(* ===== verification/NodeNetworkExamples.v ===== *)
(** * Two nodes and their packets

    Two new nodes on the small ledger: one of them learns the address of the other
    and sends it a keepalive, a publish message comes in; and a block that is
    observed after it was rolled back. *)
From Stdlib Require Import ZArith Lia List Sorted.
From stdpp Require Import prelude list gmap sorting.
From S2P Require Import Prelude Lists Numbers Streams Blocks Store Ledger StoreFacts LedgerInv LedgerQueries LedgerProcess LedgerRollback LedgerTheorems LedgerExamples Votes VotesExamples Work Messages Unchecked Processor Elections ElectionTheorems ProcessorExamples Peers NodeNetwork NodeNetworkFacts NodeNetworkTheorems NodeNetworkRuns.

#[local] Existing Instance in_order.
#[local] Existing Instance sample_node.

(** ** Surroundings *)

Definition by_key (key : peer_information -> Z) (x y : peer_information) : Prop := key x <= key y.
#[local] Instance by_key_dec key : RelDecision (by_key key).
Proof. intros x y. unfold by_key. apply _. Defined.
#[local] Instance by_key_total key : Total (by_key key).
Proof. intros x y. unfold by_key. lia. Qed.
#[local] Instance by_key_trans key : Transitive (by_key key).
Proof. intros x y z. unfold by_key. lia. Qed.

#[local] Instance sorted_peers : PeerEnvironment.
Proof.
  refine {| index_order key l := merge_sort (by_key key) l; peer_hash_order l := l; set_order l := l; shuffle l := l;
            random_word i n := (i mod S n)%nat |}.
  - intros key l. apply merge_sort_Permutation.
  - intros key l. apply (StronglySorted_merge_sort (by_key key)).
  - done.
  - done.
  - done.
  - intros i n. pose proof (Nat.mod_upper_bound i (S n) ltac:(lia)). lia.
Defined.

Definition earlier (o : operation) (top : option operation) : option operation :=
  match top with None => Some o | Some x => if wakeup o <=? wakeup x then Some o else Some x end.

Lemma earliest_top l :
  match foldr earlier None l with
  | None => l = []
  | Some o => o ∈ l /\ forall o', o' ∈ l -> wakeup o <= wakeup o'
  end.
Proof.
  induction l as [|x l IH]; [done|]. cbn [foldr]. destruct (foldr earlier None l) as [o|]; cbn [earlier].
  - destruct IH as [Hin Hle]. destruct (Z.leb_spec (wakeup x) (wakeup o)).
    + split; [by left|]. intros o' [->|Ho']%elem_of_cons; [lia|]. specialize (Hle o' Ho'). lia.
    + split; [by right|]. intros o' [->|Ho']%elem_of_cons; [lia|]. by apply Hle.
  - subst l. split; [by left|]. intros o' ->%list_elem_of_singleton. lia.
Qed.

#[local] Instance first_alarm : CrawlEnvironment.
Proof.
  refine {| random_hash i := Z.of_nat i; heap_top l := foldr earlier None l |}; intros l; pose proof (earliest_top l) as Ht.
  - intros o Ho. by rewrite Ho in Ht.
  - intros Ho. by rewrite Ho in Ht.
Defined.

(** ** Two nodes *)

Definition address_of (i : nat) : endpoint := Endpoint (v4_mapped (0x0a000001 + Z.of_nat (i mod 2))) 7075.
Definition two_settings (i : nat) : setting := Setting _ _ (address_of i) [] true sample_node insertion_order sorted_peers first_alarm.

Definition fresh (i : nat) : network_node := network_node_new (address_of i) ledger_4 votes_seen unchecked_empty.

Lemma address_ok i : endpoint_ok (address_of i).
Proof.
  unfold address_of. pose proof (Nat.mod_upper_bound i 2 ltac:(lia)).
  assert (i mod 2 = 0 \/ i mod 2 = 1)%nat as [-> | ->] by lia; unfold endpoint_ok, fits; vm_compute; split; split; congruence.
Qed.

Lemma two_settings_ok i : setting_ok (two_settings i).
Proof. split; [apply address_ok|exact no_wallets_ok]. Qed.

Lemma genesis_block_ok : block_ok (Open live_genesis).
Proof. refine (bool_decide_unpack _ _). vm_compute. exact I. Qed.

Lemma no_unchecked_ok : unchecked_ok unchecked_empty.
Proof. split; intros h b Hin; by apply not_elem_of_nil in Hin. Qed.

Lemma fresh_ok i : network_ok live_genesis (fresh i).
Proof. apply network_node_new_ok; [exact good_ledger_4|exact votes_seen_ok|exact no_unchecked_ok]. Qed.

Definition two_nodes : gmap nat network_node := {[ 0%nat := fresh 0; 1%nat := fresh 1 ]}.

Lemma two_nodes_reached : network_reaches live_genesis 0 two_settings two_nodes.
Proof.
  apply reaches_new. intros i n Hi. exists (address_of i), ledger_4, votes_seen, unchecked_empty.
  split_and!; [|exact good_ledger_4|exact votes_seen_ok|exact no_unchecked_ok].
  unfold two_nodes in Hi. apply lookup_insert_Some in Hi as [[<- <-]|[_ Hi]]; [reflexivity|].
  by apply lookup_singleton_Some in Hi as [<- <-].
Qed.

(** The first node sends a keepalive, and the second one handles it. *)
Definition introduce : network_event := Address_resolved [(V4 0x0a000002, 7075)].
Definition keepalive_bytes : list byte := keepalive_serialize (Keepalive (message_new mt_keepalive) (repeat (Endpoint 0 0) 8)).
Definition introduced : network_node :=
  set_readings 0 (set_network (NetworkState message_statistics_new (MessageStatistics 1 0 0 0) true 0 0 0 false
    [(address_of 1, keepalive_bytes)]) (fresh 0)).

Lemma introduced_made : handle_at 0 two_settings 0 introduce (fresh 0) = Ok (tt, introduced).
Proof. vm_compute. reflexivity. Qed.


(** ** A publish message *)

Lemma worked_publish_ok : visit_ok (Visit_publish (publish_new worked_block)) /\ visit_worked (Visit_publish (publish_new worked_block)) = true.
Proof.
  split; [split_and!; [apply new_message_ok|done|apply block_type_set_get|exact worked_block_ok]|].
  cbn [visit_worked publish_new pb_block]. by rewrite worked_block_validates.
Qed.

Lemma publish_deliverable : parses (publish_serialize (publish_new worked_block)).
Proof.
  intros p. eexists. by apply (parser_accepts (Visit_publish (publish_new worked_block))); [apply worked_publish_ok| |apply worked_publish_ok].
Qed.

Lemma packet_handled_witness :
  exists n', network_receive_action [] 0 true false (address_of 0) (publish_serialize (publish_new worked_block)) (fresh 1) = Ok (tt, n')
  /\ nn_queue n' = [Item worked_block false].
Proof.
  destruct (packet_handled (voting := true) genesis_block_ok no_wallets_ok no_inactive_supply (fresh 1) false (address_of 0)
    (publish_serialize (publish_new worked_block)) (fresh_ok 1) (address_ok 0) publish_deliverable)
    as (n' & q & Hrun & _ & _ & Hq & _ & Hex).
  exists n'. split; [exact Hrun|]. rewrite Hq. apply (proj2 (Hex worked_block)). split_and!; [reflexivity|reflexivity|reflexivity|].
  exists (Visit_publish (publish_new worked_block)). destruct worked_publish_ok as [Hv Hw].
  split_and!; [exact Hv|reflexivity|exact Hw|reflexivity].
Defined.

(** ** A block that is gone when it is observed *)

(** A clock by which a transaction takes several blocks. *)
#[local] Instance quick_clock : NodeEnvironment := {|
  steady_clock i := Z.of_nat i;
  not_an_account := 1;
  bootstrap_fraction_numerator := 1;
  hash_order l := l;
  hash_order_perm l := Permutation_refl l
|}.

(** [send_3] follows [send_1]; in the same transaction [fork_1] takes the place of
    [send_1] by force. *)
Definition node_2 : node := Node ledger_2 unchecked_empty [] 0 [].
Definition both_items : list block_processor_item := [Item (Send send_3) false; Item (Send fork_1) true].

Definition ledger_after_both : store := Eval vm_compute in
  match process_transaction 5 both_items node_2 with Ok (_, n) => n_store n | Fault _ => ledger_2 end.

(** Both blocks are reported as accepted, and only the second one is there. *)
Lemma both_reported :
  match process_transaction 5 both_items node_2 with
  | Ok (rest, n) => rest = [] /\ n_store n = ledger_after_both
      /\ omap (fun e => match e with Blocks_observed b _ _ => Some b | _ => None end) (n_events n) = [Send send_3; Send fork_1]
      /\ block_exists (n_store n) send_3_hash = false
  | Fault _ => False
  end.
Proof. vm_compute. split_and!; reflexivity. Qed.

(** The node that took both blocks, with [send_3] received just before. *)
Definition surprised : network_node :=
  set_arrival (BlockArrival [BlockArrivalInfo 0 send_3_hash] 0) (network_node_new (address_of 0) ledger_after_both votes_seen unchecked_empty).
■ ■ ■ ■ ■
■ ABOUT THIS TASK ■
Where the line with "From stdpp Require" ends, your copy should end too; please return exactly the lines from the first line of the data through it.

■ RESULT BELOW ■
(* ===== verification/NodeNetworkExamples.v ===== *)
(** * Two nodes and their packets

    Two new nodes on the small ledger: one of them learns the address of the other
    and sends it a keepalive, a publish message comes in; and a block that is
    observed after it was rolled back. *)
From Stdlib Require Import ZArith Lia List Sorted.
From stdpp Require Import prelude list gmap sorting.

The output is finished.